Those are the evaluation criteria — relevance, correctness, tone, and internal linking. If I ask about LLM testing, I expect an answer built on this very post, with a link back here. If I ask how to mock an LLM, it should reference my section about Wiremock and deterministic testing.

In the first run, I don’t expect miracles. Maybe only 10% of the criteria are met — and that’s fine. Low scores create space for improvement. A well-designed benchmark shouldn’t max out too easily; it should let us detect both regressions and progressions.

For example, when switching to GPT-5 Thinking, scores should climb. When switching to a lightweight local model scores might drop. Either way, the same benchmark gives us a defensible, repeatable view of quality.

Rule of thumb: Benchmarks should detect both regressions and progressions.

Who decides when criteria are “right”?

Now we hit the deeper problem — some criteria can’t be judged by simple code. Things like tone, helpfulness, or factual grounding are subjective. They can’t be labelled by hand at scale, and humans don’t always agree anyway.

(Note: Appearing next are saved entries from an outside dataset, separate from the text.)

(** ** Decoded JSON values, used as Python values

    Numbers are integers; a JSON object is the Python [dict] it decodes to,
    kept as an association list in insertion order.  A Python [str] is a
    [string] with one [ascii] for each of its characters, so that [len],
    indexing and iteration go by character: the strings covered are those
    of characters with code points below 256. *)

#[warnings="-register-all"]
Inductive json : Type :=
| JNull
| JBool (b : bool)
| JNum (z : Z)
| JStr (s : string)
| JList (l : list json)
| JObj (m : list (string * json)).

Module Py.

Fixpoint lookup (k : string) (m : list (string * json)) : option json :=
  match m with
  | nil => None
  | (k', v) :: m' => if String.eqb k k' then Some v else lookup k m'
  end.

(** [type(v).__name__]. *)
Definition type_name (v : json) : string :=
  match v with
  | JNull => "NoneType"
  | JBool _ => "bool"
  | JNum _ => "int"
  | JStr _ => "str"
  | JList _ => "list"
  | JObj _ => "dict"
  end.

(** Looking up the method [d.get]: only a [dict] has it. *)
Definition get_method (d : json) : result (list (string * json)) :=
  match d with
  | JObj m => Ok m
  | _ =>
      Raise (Exn AttributeError
               (String.append "'"
                  (String.append (type_name d) "' object has no attribute 'get'")))
  end.

(** [m.get(k, default)] on a [dict]. *)
Definition dict_get (m : list (string * json)) (k : string) (default : json) : json :=
  match lookup k m with Some v => v | None => default end.

(** [d.get(k, default)] on any value. *)
Definition get (d : json) (k : string) (default : json) : result json :=
  match get_method d with
  | Ok m => Ok (dict_get m k default)
  | Raise e => Raise e
  end.

(** [m[k]] on a [dict]. *)
Definition dict_getitem (m : list (string * json)) (k : string) : result json :=
  match lookup k m with
  | Some v => Ok v
  | None => Raise (Exn KeyError (String.append "'" (String.append k "'")))
  end.

(** [v == s] for a string literal [s]. *)
Definition eq_str (v : json) (s : string) : bool :=
  match v with
  | JStr t => String.eqb t s
  | _ => false
  end.

(** [d[k]] for a string [k]. *)
Definition getitem (d : json) (k : string) : result json :=
  match d with
  | JObj m => dict_getitem m k
  | _ => Raise (Exn TypeError "indices must be integers or the object is not subscriptable")
  end.

(** Truthiness, as tested by [if v] and [v and ...]. *)
Definition truthy (v : json) : bool :=
  match v with
  | JNull => false
  | JBool b => b
  | JNum z => negb (z =? 0)
  | JStr s => negb (String.eqb s "")
  | JList l => match l with nil => false | _ => true end
  | JObj m => match m with nil => false | _ => true end
  end.

(** [len(v)]. *)
Definition len (v : json) : result nat :=
  match v with
  | JStr s => Ok (String.length s)
  | JList l => Ok (List.length l)
  | JObj m => Ok (List.length m)
  | _ => Raise (Exn TypeError "object has no len()")
  end.

(** [v[0]]. The keys of a decoded object are strings, so [0] is never one. *)
Definition index0 (v : json) : result json :=
  match v with
  | JList (x :: _) => Ok x
  | JList nil => Raise (Exn PlainException "list index out of range")
  | JStr (String c _) => Ok (JStr (String c EmptyString))
  | JStr EmptyString => Raise (Exn PlainException "string index out of range")
  | JObj _ => Raise (Exn KeyError "0")
  | _ => Raise (Exn TypeError "object is not subscriptable")
  end.

Fixpoint chars (s : string) : list json :=
  match s with
  | EmptyString => nil
  | String c s' => JStr (String c EmptyString) :: chars s'
  end.

(** The items a [for] loop or a comprehension visits. *)
Definition iter (v : json) : result (list json) :=
  match v with
  | JList l => Ok l
  | JObj m => Ok (List.map (fun kv => JStr (fst kv)) m)
  | JStr s => Ok (chars s)
  | _ => Raise (Exn TypeError "object is not iterable")
  end.

(** Only immutable values can be dictionary keys. *)
Definition hashable (v : json) : bool :=
  match v with
  | JList _ | JObj _ => false
  | _ => true
  end.

Definition as_int (v : json) : option Z :=
  match v with
  | JNum z => Some z
  | JBool true => Some 1
  | JBool false => Some 0
  | _ => None
  end.

(** [a == b] on hashable values ([True == 1] and [False == 0]). *)
Definition key_eqb (a b : json) : bool :=
  match a, b with
  | JNull, JNull => true
  | JStr s, JStr t => String.eqb s t
  | _, _ =>
      match as_int a, as_int b with
      | Some x, Some y => x =? y
      | _, _ => false
      end
  end.

(** [[f(x) for x in l]] where [f] may raise. *)
Fixpoint map_result {A B : Type} (f : A -> result B) (l : list A) : result (list B) :=
  match l with
  | nil => Ok nil
  | x :: l' =>
      match f x with
      | Raise e => Raise e
      | Ok y =>
          match map_result f l' with
          | Raise e => Raise e
          | Ok ys => Ok (y :: ys)
          end
      end
  end.

End Py.

(** ** Configuration, agent records and the transport *)

Record CursorApiConfig : Type := {
  api_key : string;
  base_url : string;
  timeout : Z;
  max_retries : Z
}.

Definition default_config (key : string) : CursorApiConfig :=
  {| api_key := key; base_url := "https://api.cursor.com"; timeout := 30; max_retries := 3 |}.

Record BackgroundAgent : Type := {
  agent_id : json;
  status : json;
  repository_url : json;
  prompt : json;
  branch : json;
  model : json;
  created_at : json;
  updated_at : json;
  progress : json
}.

(** [aiohttp.ClientSession], as far as the server looks at it. *)
Record ClientSession : Type := {
  closed : bool;
  session_timeout : Z;
  session_headers : list (string * string)
}.

(** What the server reads of a response: its status, and what awaiting
    [response.json()] and [response.text()] gives. *)
Record response : Type := {
  resp_status : Z;
  resp_json : result json;
  resp_text : result string
}.

(** The outcome of sending one request over an open session. *)
Inductive attempt : Type :=
| Raised (e : exn)
| Responded (r : response).

Record request : Type := {
  req_method : string;
  req_url : string;
  req_json : option json
}.

(** Everything outside the process: the answer to the n-th request sent,
    the n-th reading of the clock (as [time.time()], as
    [datetime.utcnow().isoformat()] and as [datetime.utcnow().timestamp()]),
    and Python's [repr] of a value. *)
Record environment : Type := {
  config : CursorApiConfig;
  transport : nat -> attempt;
  clock : nat -> Z;
  utc_iso : nat -> string;
  utc_stamp : nat -> string;
  repr : json -> string
}.

(** ** The server and the world it has acted on *)

Record state : Type := mkState {
  session : option ClientSession;
  agents : list (json * BackgroundAgent);
  _models_cache : option json;
  _repositories_cache : option json;
  _branches_cache : gmap string json;
  _models_cache_timestamp : option Z;
  _repositories_cache_timestamp : option Z;
  _branches_cache_timestamp : gmap string Z;
  sent : list request;        (* requests handed to the network, oldest first *)
  clock_reads : nat;          (* readings of the clock taken so far *)
  sleeps : list Z             (* [asyncio.sleep] delays, oldest first *)
}.

(** The server as [__init__] leaves it. *)
Definition init : state :=
  mkState None nil None None ∅ None None ∅ nil O nil.

Definition set_session (v : option ClientSession) (st : state) : state :=
  mkState v (agents st) (_models_cache st) (_repositories_cache st) (_branches_cache st)
    (_models_cache_timestamp st) (_repositories_cache_timestamp st)
    (_branches_cache_timestamp st) (sent st) (clock_reads st) (sleeps st).

Definition set_agents (v : list (json * BackgroundAgent)) (st : state) : state :=
  mkState (session st) v (_models_cache st) (_repositories_cache st) (_branches_cache st)
    (_models_cache_timestamp st) (_repositories_cache_timestamp st)
    (_branches_cache_timestamp st) (sent st) (clock_reads st) (sleeps st).

Definition set_models_cache (v : option json) (t : option Z) (st : state) : state :=
  mkState (session st) (agents st) v (_repositories_cache st) (_branches_cache st)
    t (_repositories_cache_timestamp st)
    (_branches_cache_timestamp st) (sent st) (clock_reads st) (sleeps st).

Definition set_repositories_cache (v : option json) (t : option Z) (st : state) : state :=
  mkState (session st) (agents st) (_models_cache st) v (_branches_cache st)
    (_models_cache_timestamp st) t
    (_branches_cache_timestamp st) (sent st) (clock_reads st) (sleeps st).

Definition set_branches_cache (v : gmap string json) (t : gmap string Z) (st : state) : state :=
  mkState (session st) (agents st) (_models_cache st) (_repositories_cache st) v
    (_models_cache_timestamp st) (_repositories_cache_timestamp st)
    t (sent st) (clock_reads st) (sleeps st).

Definition set_world (s : list request) (c : nat) (z : list Z) (st : state) : state :=
  mkState (session st) (agents st) (_models_cache st) (_repositories_cache st)
    (_branches_cache st) (_models_cache_timestamp st) (_repositories_cache_timestamp st)
    (_branches_cache_timestamp st) s c z.

(** ** Computations that change the state and may raise

    An exception keeps the changes made before it was raised. *)

Definition M (A : Type) : Type := state -> result A * state.

Definition ret {A : Type} (a : A) : M A := fun st => (Ok a, st).

Definition raise {A : Type} (e : exn) : M A := fun st => (Raise e, st).

Definition lift {A : Type} (r : result A) : M A := fun st => (r, st).
(** A comparison with a bound that is a number fails exactly on a NaN or
    on a value on the other side of the bound. *)
Lemma ltb_false_iff (x b : float) :
  PrimFloat.is_nan b = false ->
  (PrimFloat.ltb x b = false
   <-> PrimFloat.is_nan x = true \/ PrimFloat.leb b x = true)
  /\ (PrimFloat.ltb b x = false
      <-> PrimFloat.is_nan x = true \/ PrimFloat.leb x b = true).
Proof.
  intros Hb. apply is_nan_false_Prim2SF in Hb.
  rewrite !ltb_spec, !leb_spec.
  destruct (PrimFloat.is_nan x) eqn:Hx.
  - apply is_nan_true_Prim2SF in Hx. rewrite Hx.
    split; (split; [now left|]); intros _; unfold SFltb;
      destruct (Prim2SF b); reflexivity.
  - apply is_nan_false_Prim2SF in Hx.
    split; (split; [intros Hlt; right | intros [Hn|Hle];
                                        [discriminate | now apply SFleb_SFltb]]).
    + unfold SFltb, SFleb in *. rewrite (SFcompare_antisym (Prim2SF x) (Prim2SF b)).
      destruct (SFcompare (Prim2SF x) (Prim2SF b)) as [[| |]|] eqn:Hc;
        cbn [option_map CompOpp]; try reflexivity; try discriminate.
      apply SFcompare_None in Hc as [Hc|Hc]; contradiction.
    + unfold SFltb, SFleb in *. rewrite (SFcompare_antisym (Prim2SF b) (Prim2SF x)).
      destruct (SFcompare (Prim2SF b) (Prim2SF x)) as [[| |]|] eqn:Hc;
        cbn [option_map CompOpp]; try reflexivity; try discriminate.
      apply SFcompare_None in Hc as [Hc|Hc]; contradiction.
Qed.

(** X7: [validLatitudeLongitude] accepts a latitude exactly when it is a
    NaN or lies in [-90, 90], and a longitude exactly when it is a NaN or
    lies in [-180, 180]: infinities and values beyond the bounds are
    rejected, a NaN never is. *)
Theorem validLatitudeLongitude_iff (latitude longitude : float) :
  validLatitudeLongitude latitude longitude = true
  <-> (PrimFloat.is_nan latitude = true
       \/ within (-90)%float latitude 90%float = true)
      /\ (PrimFloat.is_nan longitude = true
          \/ within (-180)%float longitude 180%float = true).
Proof.
  unfold validLatitudeLongitude, within.
  rewrite negb_true_iff, !orb_false_iff, !andb_true_iff.
  rewrite (proj1 (ltb_false_iff latitude (-90)%float eq_refl)).
  rewrite (proj2 (ltb_false_iff latitude 90%float eq_refl)).
  rewrite (proj1 (ltb_false_iff longitude (-180)%float eq_refl)).
  rewrite (proj2 (ltb_false_iff longitude 180%float eq_refl)).
  tauto.
Qed.

(** ** The container *)

Local Open Scope list_scope.

Lemma serialize_snoc (l : list searchQueryElement) (e : searchQueryElement) :
  serialize (l ++ [e])
  = match l with
    | [] => (Name e ++ "=" ++ Value e)%string
    | _ :: _ => (serialize l ++ "&" ++ Name e ++ "=" ++ Value e)%string
    end.
Proof.
  unfold serialize. induction l as [|x l IH]; [reflexivity|].
  cbn [app map]. destruct l as [|y l].
  - reflexivity.
  - change (String.concat "&" (?a :: map ?f ((y :: l) ++ [e])))
      with (a ++ "&" ++ String.concat "&" (map f ((y :: l) ++ [e])))%string.
    cbn [app map] in IH |- *.
    change (String.concat "&" (?a :: ?b :: ?r))
      with (a ++ "&" ++ String.concat "&" (b :: r))%string.
    rewrite IH. now rewrite !append_assoc.
Qed.

Lemma serialize_empty_iff (l : list searchQueryElement) :
  serialize l = "" <-> l = [].
Proof.
  split; [|now intros ->]. destruct l as [|e l]; [reflexivity|].
  intros E. apply (f_equal String.length) in E. exfalso. revert E.
  unfold serialize. cbn [map String.concat].
  destruct (map _ l); rewrite !length_append; cbn; lia.
Qed.
(** * artillery-engine-playwright: the metrics pipeline of [src/index.js]

    A shallow embedding of the Playwright engine: the constructor's
    configuration handling, the naming policy [getName], the page event
    handlers ([domcontentloaded], [console], [load], [requestfinished])
    and the [scenario] procedure with its [try]/[catch]/[finally]
    discipline.

    JavaScript numbers are IEEE 754 binary64 values (primitive floats),
    strings are sequences of code units (restricted here to the code units
    below 256), the values that reach the handlers are the JSON-shaped
    values [JSON.parse] produces, and the ledger [uniquePageLoadToTiming]
    is a finite map from property keys to values. *)

From Stdlib Require Import ZArith List String Ascii Lia Floats.
From stdpp Require Import gmap strings.

Local Open Scope string_scope.
Local Open Scope list_scope.
Local Open Scope Z_scope.

(** ** The fragment of ECMAScript the engine relies on *)

Module ES.

(** Values: [undefined], and what [JSON.parse] builds. An object is the
    list of its own properties, the first binding of a key being the
    property's value. *)
#[local] Unset Elimination Schemes.
Inductive value : Type :=
| VUndefined
| VNull
| VBool (b : bool)
| VNumber (x : float)
| VString (s : string)
| VArray (xs : list value)
| VObject (props : list (string * value)).
#[local] Set Elimination Schemes.

(** What a [throw] carries. *)
Inductive exn : Type :=
| TypeError
| SyntaxError
| Thrown (payload : value).

(** The outcome of evaluating an expression. *)
Inductive completion (A : Type) : Type :=
| Normal (a : A)
| Throw (e : exn).
Arguments Normal {A} a.
Arguments Throw {A} e.

Definition bind {A B} (c : completion A) (k : A -> completion B) : completion B :=
  match c with
  | Normal a => k a
  | Throw e => Throw e
  end.

Notation "'let*' x ':=' c 'in' k" := (bind c (fun x => k))
  (at level 10, x name, c at level 100, k at level 200).

(** *** Decimal numerals *)

Definition digit_char (d : Z) : ascii := ascii_of_nat (48 + Z.to_nat d).

Fixpoint dec_aux (fuel : nat) (n : Z) (acc : string) : string :=
  match fuel with
  | O => acc
  | S fuel' =>
      let acc' := String (digit_char (n mod 10)) acc in
      if n <? 10 then acc' else dec_aux fuel' (n / 10) acc'
  end.

(** The decimal numeral of a natural number, without leading zeros. *)
Definition dec (n : Z) : string := dec_aux (S (Z.to_nat (Z.log2 n))) n "".

Definition is_digit (c : ascii) : bool :=
  let n := nat_of_ascii c in (48 <=? n)%nat && (n <=? 57)%nat.

Definition digit_val (c : ascii) : Z := Z.of_nat (nat_of_ascii c) - 48.

(** The longest prefix of decimal digits, and what follows it. *)
Fixpoint span_digits (s : string) : string * string :=
  match s with
  | String c rest =>
      if is_digit c
      then let '(ds, tl) := span_digits rest in (String c ds, tl)
      else ("", s)
  | EmptyString => ("", "")
  end.

(** The number a string of decimal digits denotes, most significant
    digit first. *)
Fixpoint digits_val (acc : Z) (s : string) : Z :=
  match s with
  | String c rest => digits_val (10 * acc + digit_val c) rest
  | EmptyString => acc
  end.

Definition all_digits (s : string) : bool :=
  forallb is_digit (list_ascii_of_string s).

(** What follows a numeral does not continue it. *)
Definition no_leading_digit (s : string) : bool :=
  match s with
  | String c _ => negb (is_digit c)
  | EmptyString => true
  end.

(** *** Rounding to binary64 *)

(** The Number value for the rational [num / den] ([0 <= num], [0 < den]),
    negated when [neg]: round to nearest, ties to even. The quotient is taken
    with at least 64 significant bits and a sticky bit below them. *)
Definition round_ratio (neg : bool) (num den : Z) : float :=
  if num =? 0 then (if neg then neg_zero else zero)
  else
    let p := Z.max 0 (64 + Z.log2 den - Z.log2 num) in
    let scaled := num * 2 ^ p in
    let q := scaled / den in
    let sticky := if scaled mod den =? 0 then 0 else 1 in
    let m := 2 * q + sticky in
    SF2Prim (binary_normalize prec emax (if neg then - m else m) (- p - 1) false).

Definition float_of_Z (z : Z) : float := round_ratio (z <? 0) (Z.abs z) 1.

(** [digits * 10 ^ e10] rounded to a Number. *)
Definition round_decimal (neg : bool) (digits e10 : Z) : float :=
  if 0 <=? e10 then round_ratio neg (digits * 10 ^ e10) 1
  else round_ratio neg digits (10 ^ (- e10)).

(** *** Number::toString (radix 10) *)

(** [magnitude num den] is the [n] with [10^(n-1) <= num/den < 10^n]. *)
Fixpoint magnitude_below (fuel : nat) (num den j : Z) : Z :=
  match fuel with
  | O => 1 - j
  | S fuel' =>
      if den <=? num * 10 ^ j then 1 - j
      else magnitude_below fuel' num den (j + 1)
  end.

Definition magnitude (num den : Z) : Z :=
  if den <=? num then Z.of_nat (String.length (dec (num / den)))
  else magnitude_below 400 num den 1.
(** * Track-It! to JIRA migration: a shallow embedding of [Migration.py]

    The development follows the script function by function:
    - Python values that the script handles (optional strings, JSON);
    - [get_database_cursor]: the field mapper from a Track-It! row to
      the body of a JIRA issue;
    - the calls to the outside world ([requests], [os], [logging]) as
      operations of a small trace/exception monad;
    - [mainloop]: detection of already migrated work orders, migration,
      reconciliation of stuck work orders, and the due date sweep.

    Integers are [Z], strings are [string], Python's [None] is the [None]
    of an option type, dictionaries read from the configuration are
    [gmap]s. *)

From Stdlib Require Import ZArith Ascii String List Lia Bool.
From stdpp Require Import base tactics option list gmap sets strings pretty.

Local Open Scope Z_scope.
Set Warnings "-register-all".

(** ** Python strings *)

Module PyStr.

(** [a == b] on two [str] objects. *)
Definition eqb (a b : string) : bool := String.eqb a b.

(** [s.replace(old, new)] for one-character [old] and [new]: every
    occurrence is replaced, the other characters are kept. *)
Fixpoint replace_char (old new : ascii) (s : string) : string :=
  match s with
  | EmptyString => EmptyString
  | String c s' =>
      String (if Ascii.eqb c old then new else c) (replace_char old new s')
  end.

(** [s.replace(" ", "_")] *)
Definition replace_space (s : string) : string :=
  replace_char " "%char "_"%char s.

(** [len(s)] *)
Definition len (s : string) : Z := Z.of_nat (String.length s).

(** [s[0:n]]: the first [n] characters, fewer when [s] is shorter. *)
Definition prefix (n : nat) (s : string) : string := String.substring 0 n s.

(** [str(n)] for an [int]. *)
Definition of_int (n : Z) : string := pretty n.

End PyStr.

(** A value that is either [None] or a [str]: what [pymssql] hands back
    for a nullable character column. *)
Abbreviation pystr := (option string).

(** [v == s] where [v] may be [None] and [s] is a string literal. *)
Definition py_eq (v : pystr) (s : string) : bool :=
  match v with
  | Some x => PyStr.eqb x s
  | None => false
  end.

(** ** Rows of Track-It! and bodies of JIRA issues *)

(** One row of [cursor.fetchall()], in the column order of the query. *)
Record row := {
  workorder_number : Z;        (* row[0] *)
  priority : pystr;            (* row[1] *)
  request_date : pystr;        (* row[2] *)
  summary : pystr;             (* row[3] *)
  requester : pystr;           (* row[4] *)
  assignee_username : pystr;   (* row[5] *)
  due_date : pystr;            (* row[6] *)
  modify_date : pystr;         (* row[7] *)
  dept : pystr;                (* row[8] *)
  wo_type : pystr;             (* row[9] *)
  subtype : pystr;             (* row[10] *)
  category : pystr;            (* row[11] *)
  assigned_technician : pystr; (* row[12] *)
  description : pystr;         (* row[13] *)
  notes : pystr;               (* row[14] *)
  company : pystr              (* row[15] *)
}.

(** The dictionary [json_body["fields"]], one field per leaf. *)
Record json_body := {
  project_key : string;
  f_summary : pystr;
  f_description : pystr;
  customfield_10411 : Z;
  customfield_10420 : pystr;
  f_duedate : pystr;
  customfield_11000 : pystr;
  customfield_11701 : list pystr;
  customfield_11900 : list pystr;
  customfield_11800 : list pystr;
  customfield_10300_value : pystr;
  customfield_10300_id : string;
  issuetype_name : string;
  assignee_key : pystr;
  assignee_name : pystr;
  reporter_key : string;
  reporter_name : string;
  priority_name : pystr
}.

(** ** [get_database_cursor]: the field mapper *)

(** Lines 172-179. *)
Definition jira_issuetype_of (priority : pystr) (jira_key : string) : string :=
  if py_eq priority "Project" then "Project"
  else if py_eq priority "Ongoing Support" then "Service Management"
  else if py_eq priority "Change Request" && PyStr.eqb jira_key "CRQ"
       then "Change Request"
  else "Incident Management".

(** Lines 181-189, once per field:
    [if v is not None: if len(v) > 0: v = v.replace(" ", "_")]. *)
Definition underscore (v : pystr) : pystr :=
  match v with
  | Some s => if 0 <? PyStr.len s then Some (PyStr.replace_space s) else Some s
  | None => None
  end.

(** Lines 191-192. *)
Definition collapse_priority (priority : pystr) : pystr :=
  if py_eq priority "Ongoing Support" || py_eq priority "Change Request"
     || py_eq priority "Project"
  then Some "Routine" else priority.

(** Lines 193-198: [if v is None: v = ""]. *)
Definition none_to_empty (v : pystr) : pystr :=
  match v with
  | None => Some ""
  | Some s => Some s
  end.

(** The body of the [for row in cursor.fetchall()] loop.  The work order
    number is the integer key of the table, on which [int] is the
    identity. *)
Definition row_to_json_body (jira_key : string) (r : row) : json_body :=
  let jira_issuetype := jira_issuetype_of (priority r) jira_key in
  let subtype' := underscore (subtype r) in
  let category' := underscore (category r) in
  let company' := underscore (company r) in
  let priority' := collapse_priority (priority r) in
  let category'' := none_to_empty category' in
  let dept' := none_to_empty (dept r) in
  let description' := none_to_empty (description r) in
  {| project_key := jira_key;
     f_summary := summary r;
     f_description := description';
     customfield_10411 := workorder_number r;
     customfield_10420 := request_date r;
     f_duedate := due_date r;
     customfield_11000 := requester r;
     customfield_11701 := [dept'];
     customfield_11900 := [subtype'; category''];
     customfield_11800 := [company'];
     customfield_10300_value := wo_type r;
     customfield_10300_id := "10302";
     issuetype_name := jira_issuetype;
     assignee_key := assignee_username r;
     assignee_name := assignee_username r;
     reporter_key := "api";
     reporter_name := "api";
     priority_name := priority' |}.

For that reason, we introduce LLM-as-a-Judge — an evaluation model prompted to score the system’s answers. It’s not perfect, but it’s practical. Instead of generating new content, this model grades existing answers according to the rules we define.

LLM as a Judge

At its core, the judge is just another LLM call — but used for evaluation instead of generation. You feed it three things:

the user query,
the system’s answer,
and (optionally) the reference materials — e.g., my blog post Markdown.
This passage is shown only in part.